My introduction to the League came sometime in 2010 when their manager Sais sent me a copy of Concealed Weapons Vol. 2 and the first thing that made me take them seriously as the “Wu-Tang Of Austin” was the lead single. “We Gon Make It” was blue collar, aggressive and catered to a select group of people who knew damn well their dreams weren’t going to be stopped regardless of outcomes or situations. While Reggie Coby batted in the lead off spot, Esbe Da 6th Street Bully’s clean up role put things in a different perspective.

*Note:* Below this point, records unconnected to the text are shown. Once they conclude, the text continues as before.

(* ===== verification/CoreTranscriptThms.v ===== *)
(** Correctness of airc-core's header filters, wire names and transcript paging. *)
From stdpp Require Import base gmap strings list sorting numbers.
From S2P Require Import Prelude WorkModel CoreTranscript.

(** The nested induction principle of header filters. *)
Section filter_ind.
Variable P : HeaderFilter → Prop.
Hypotheses
  (Hany : P HfAny) (Hexact : ∀ k v, P (HfExact k v)) (Hprefix : ∀ k v, P (HfPrefix k v))
  (Hall : ∀ fs, Forall P fs → P (HfAll fs)) (Hanyof : ∀ fs, Forall P fs → P (HfAnyOf fs))
  (Hhas : ∀ k, P (HfHas k)) (Hnot : ∀ f, P f → P (HfNot f)).

Fixpoint HeaderFilter_nested_ind (f : HeaderFilter) : P f :=
  let fix go (fs : list HeaderFilter) : Forall P fs :=
    match fs with
    | [] => Forall_nil_2 P
    | f :: fs => Forall_cons_2 P f fs (HeaderFilter_nested_ind f) (go fs)
    end in
  match f with
  | HfAny => Hany
  | HfExact k v => Hexact k v
  | HfPrefix k v => Hprefix k v
  | HfAll fs => Hall fs (go fs)
  | HfAnyOf fs => Hanyof fs (go fs)
  | HfHas k => Hhas k
  | HfNot f => Hnot f (HeaderFilter_nested_ind f)
  end.
End filter_ind.

Lemma HeaderView_build_get key h : HeaderView_get key (HeaderView_build h) = h !! key.
Proof.
  unfold HeaderView_get, HeaderView_build. cbn.
  rewrite (list_to_map_proper _ (map_to_list h)).
  - by rewrite list_to_map_to_list.
  - apply bt_keys_NoDup.
  - apply bt_entries_perm.
Qed.

Lemma forallb_ext_Forall {A} (p q : A → bool) l :
  Forall (λ x, p x = q x) l → forallb p l = forallb q l.
Proof. induction 1; cbn; congruence. Qed.
Lemma existsb_ext_Forall {A} (p q : A → bool) l :
  Forall (λ x, p x = q x) l → existsb p l = existsb q l.
Proof. induction 1; cbn; congruence. Qed.

(** The fan-out fast path decides like the one-shot path: every header
    filter, nested combinators included, accepts a built view if and only if it
    accepts the headers the view was built from. *)
Theorem matches_view_agrees f h :
  filter_matches_view f (HeaderView_build h) = filter_matches f h.
Proof.
  induction f using HeaderFilter_nested_ind; cbn; rewrite ?HeaderView_build_get; auto.
  - by apply forallb_ext_Forall.
  - by apply existsb_ext_Forall.
  - by f_equal.
Qed.

(** The stored discriminator of a transcript kind decodes to that kind and
    to nothing else, and [ALL_VARIANTS] lists every kind once. *)
Theorem wire_str_round_trip :
  (∀ k s, from_wire_str s = Some k ↔ s = as_wire_str k) ∧
  (∀ k, k ∈ ALL_VARIANTS) ∧ NoDup ALL_VARIANTS.
Proof.
  split_and!.
  - intros k s. split.
    + unfold from_wire_str. intros ([s' k'] & Hf & ->)%fmap_Some_1.
      apply List.find_some in Hf as [Hin Hs%bool_decide_eq_true_1]. cbn in *. subst s'.
      repeat (destruct Hin as [[= <- <-]|Hin]; [reflexivity|]). done.
    + intros ->. destruct k; vm_compute; reflexivity.
  - intros []; apply (bool_decide_unpack _); vm_compute; exact I.
  - apply (bool_decide_unpack _). vm_compute. exact I.
Qed.

(** ** Paging *)
Section paging.
Context {J : JsonValue}.
Implicit Types (e : TranscriptEvent) (events : list TranscriptEvent).

Lemma cursor_before_spec c1 c2 :
  cursor_before c1 c2 = true ↔ key_le (cursor_key c1) (cursor_key c2) ∧ c1 ≠ c2.
Proof.
  destruct c1 as [l1 [u1]], c2 as [l2 [u2]]. unfold cursor_before, cursor_key. cbn.
  unfold pair_le. cbn. rewrite orb_true_iff, andb_true_iff, !N.ltb_lt, N.eqb_eq. split.
  - intros [H|[-> H]]; (split; [|intros [=]; lia]); [left|right]; lia.
  - intros [[[? ?]|[-> ?]] Hne]; [left; lia|right; split; [done|]].
    assert (u1 ≠ u2) by congruence. lia.
Qed.

(** What precedes an element in the sorted transcript is what [cursor_before]
    selects. *)
Lemma filter_before_sorted pre e post :
  StronglySorted event_order (pre ++ e :: post) →
  NoDup (te_cursor <$> pre ++ e :: post) →
  filter (λ x, cursor_before (te_cursor x) (te_cursor e) = true) (pre ++ e :: post) = pre.
Proof.
  induction pre as [|x pre IH]; cbn [app]; intros Hs Hn.
  - rewrite fmap_cons in Hn. apply list.NoDup_cons in Hn as [He _].
    inversion Hs as [|? ? Hs' Hall]; subst. rewrite filter_cons_False.
    + apply filter_none. intros x Hx Hb.
      apply cursor_before_spec in Hb as [Hle Hne].
      rewrite list.Forall_forall in Hall. specialize (Hall x Hx).
      apply Hne, cursor_key_inj. by apply (anti_symm key_le).
    + intros Hb. by apply cursor_before_spec in Hb as [_ Hb].
  - rewrite fmap_cons in Hn. apply list.NoDup_cons in Hn as [Hx Hn].
    inversion Hs as [|? ? Hs' Hall]; subst. rewrite filter_cons_True.
    + by rewrite IH.
    + apply cursor_before_spec. rewrite list.Forall_forall in Hall. split.
      * apply Hall. set_solver.
      * intros Heq. apply Hx. rewrite Heq. apply list_elem_of_fmap_2. set_solver.
Qed.

Lemma drop_excess {A} (l : list A) limit :
  (if (limit <? length l)%nat then drop (length l - limit) l else l) = drop (length l - limit) l.
Proof.
  destruct (Nat.ltb_spec limit (length l)) as [|Hle]; [done|].
  by replace (length l - limit)%nat with 0%nat by lia.
Qed.

Lemma page_before_sorted room events pre e post limit :
  NoDup (te_cursor <$> events) → sort_by event_order events = pre ++ e :: post →
  page_before room events (te_cursor e) limit = page_for room (drop (length pre - limit) pre).
Proof.
  intros Hn Hs. unfold page_before. rewrite (sort_by_filter event_order), Hs.
  rewrite filter_before_sorted.
  - by rewrite drop_excess.
  - rewrite <- Hs. apply (sort_by_sorted event_order).
  - rewrite <- Hs. by rewrite sort_by_perm.
Qed.

(** The scrollback loop a client runs: show a page, then ask for the page before
    its oldest event, until a page has none. *)
Fixpoint scrollback (fuel : nat) (room : RoomId) (events : list TranscriptEvent) (limit : nat)
    (page : TranscriptPage) : list TranscriptEvent :=
  match fuel, tp_older page with
  | S fuel, Some cursor =>
      scrollback fuel room events limit (page_before room events cursor limit) ++ tp_events page
  | _, _ => tp_events page
  end.

Lemma scrollback_prefix fuel room events limit pre post :
  NoDup (te_cursor <$> events) → sort_by event_order events = pre ++ post →
  (0 < limit)%nat → (length pre ≤ fuel)%nat →
  scrollback fuel room events limit (page_for room (drop (length pre - limit) pre)) = pre.
Proof.
  intros Hn. revert pre post. induction fuel as [|fuel IH]; intros pre post Hs Hl Hf.
  - destruct pre; [done|]. cbn in Hf. lia.
  - cbn [scrollback tp_older page_for]. set (k := (length pre - limit)%nat).
    destruct (drop k pre) as [|e rest] eqn:Hd.
    + destruct pre as [|x pre]; [done|].
      assert (length (drop k (x :: pre)) = 0%nat) as Hz by by rewrite Hd.
      rewrite length_drop in Hz. subst k. cbn in *. lia.
    + cbn [fmap option_fmap option_map head]. change (list.head (e :: rest)) with (Some e).
      cbn [fmap option_fmap option_map tp_events page_for].
      assert (pre = take k pre ++ e :: rest) as Hp by by rewrite <- Hd, take_drop.
      assert (length (take k pre) ≤ fuel)%nat as Hf'.
      { assert (length pre = length (take k pre) + S (length rest))%nat by
          (rewrite Hp at 1; rewrite length_app; done). lia. }
      assert (sort_by event_order events = take k pre ++ (e :: rest) ++ post) as Hs'.
      { rewrite Hs. rewrite Hp at 1. by rewrite <- app_assoc. }
      rewrite (page_before_sorted _ _ (take k pre) e (rest ++ post)) by done.
      rewrite (IH (take k pre) ((e :: rest) ++ post)) by done. done.
Qed.

(** Paging never skips or repeats: starting from the most recent page and
    following each page's oldest cursor back, with any positive page size, a
    client sees the whole transcript exactly once, in transcript order. *)
Theorem scrollback_exact room events limit fuel :
  NoDup (te_cursor <$> events) → (0 < limit)%nat → (length events ≤ fuel)%nat →
  scrollback fuel room events limit (page_recent room events limit) = sort_by event_order events ∧
  sort_by event_order events ≡ₚ events ∧ StronglySorted event_order (sort_by event_order events).
Proof.
  intros Hn Hl Hf. split; [|split; [apply sort_by_perm|apply (sort_by_sorted event_order)]].
  unfold page_recent. rewrite drop_excess. eapply (scrollback_prefix _ _ _ _ _ []); auto.
  - by rewrite app_nil_r.
  - by rewrite sort_by_perm.
Qed.
End paging.

(** ** Witnesses *)
Module CoreScenario.
Definition json : JsonValue := {| Json := unit; json_kind := λ _, None |}.
#[export] Existing Instance json.
Definition event_at (lamport id : N) : TranscriptEvent :=
  MkTranscriptEvent (MkId id) (MkId 9) (MkId 1) (MkId 1) Message 0 lamport ToAll ∅ None None None tt.
Definition events : list TranscriptEvent :=
  [event_at 3 30; event_at 1 10; event_at 2 21; event_at 2 20; event_at 5 50].
End CoreScenario.

Import CoreScenario.
Lemma scrollback_exact_witness :
  scrollback 5 (MkId 9) events 2 (page_recent (MkId 9) events 2) = sort_by event_order events ∧
  sort_by event_order events ≡ₚ events ∧ StronglySorted event_order (sort_by event_order events).
Proof.
  apply (scrollback_exact (MkId 9) events 2 5).
  - apply (bool_decide_unpack _). vm_compute. exact I.
  - lia.
  - vm_compute. lia.
Defined.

He made mentions to fatherhood, how his hopes of becoming big outside of Austin was still going on despite the issues within. He made no qualms of being frail or sick. He cornered the track and shook the change out of it, refusing to let his voice be turned away from the door of success. Then the tape flowed into the other 8 members respective tracks and the crew was solidified.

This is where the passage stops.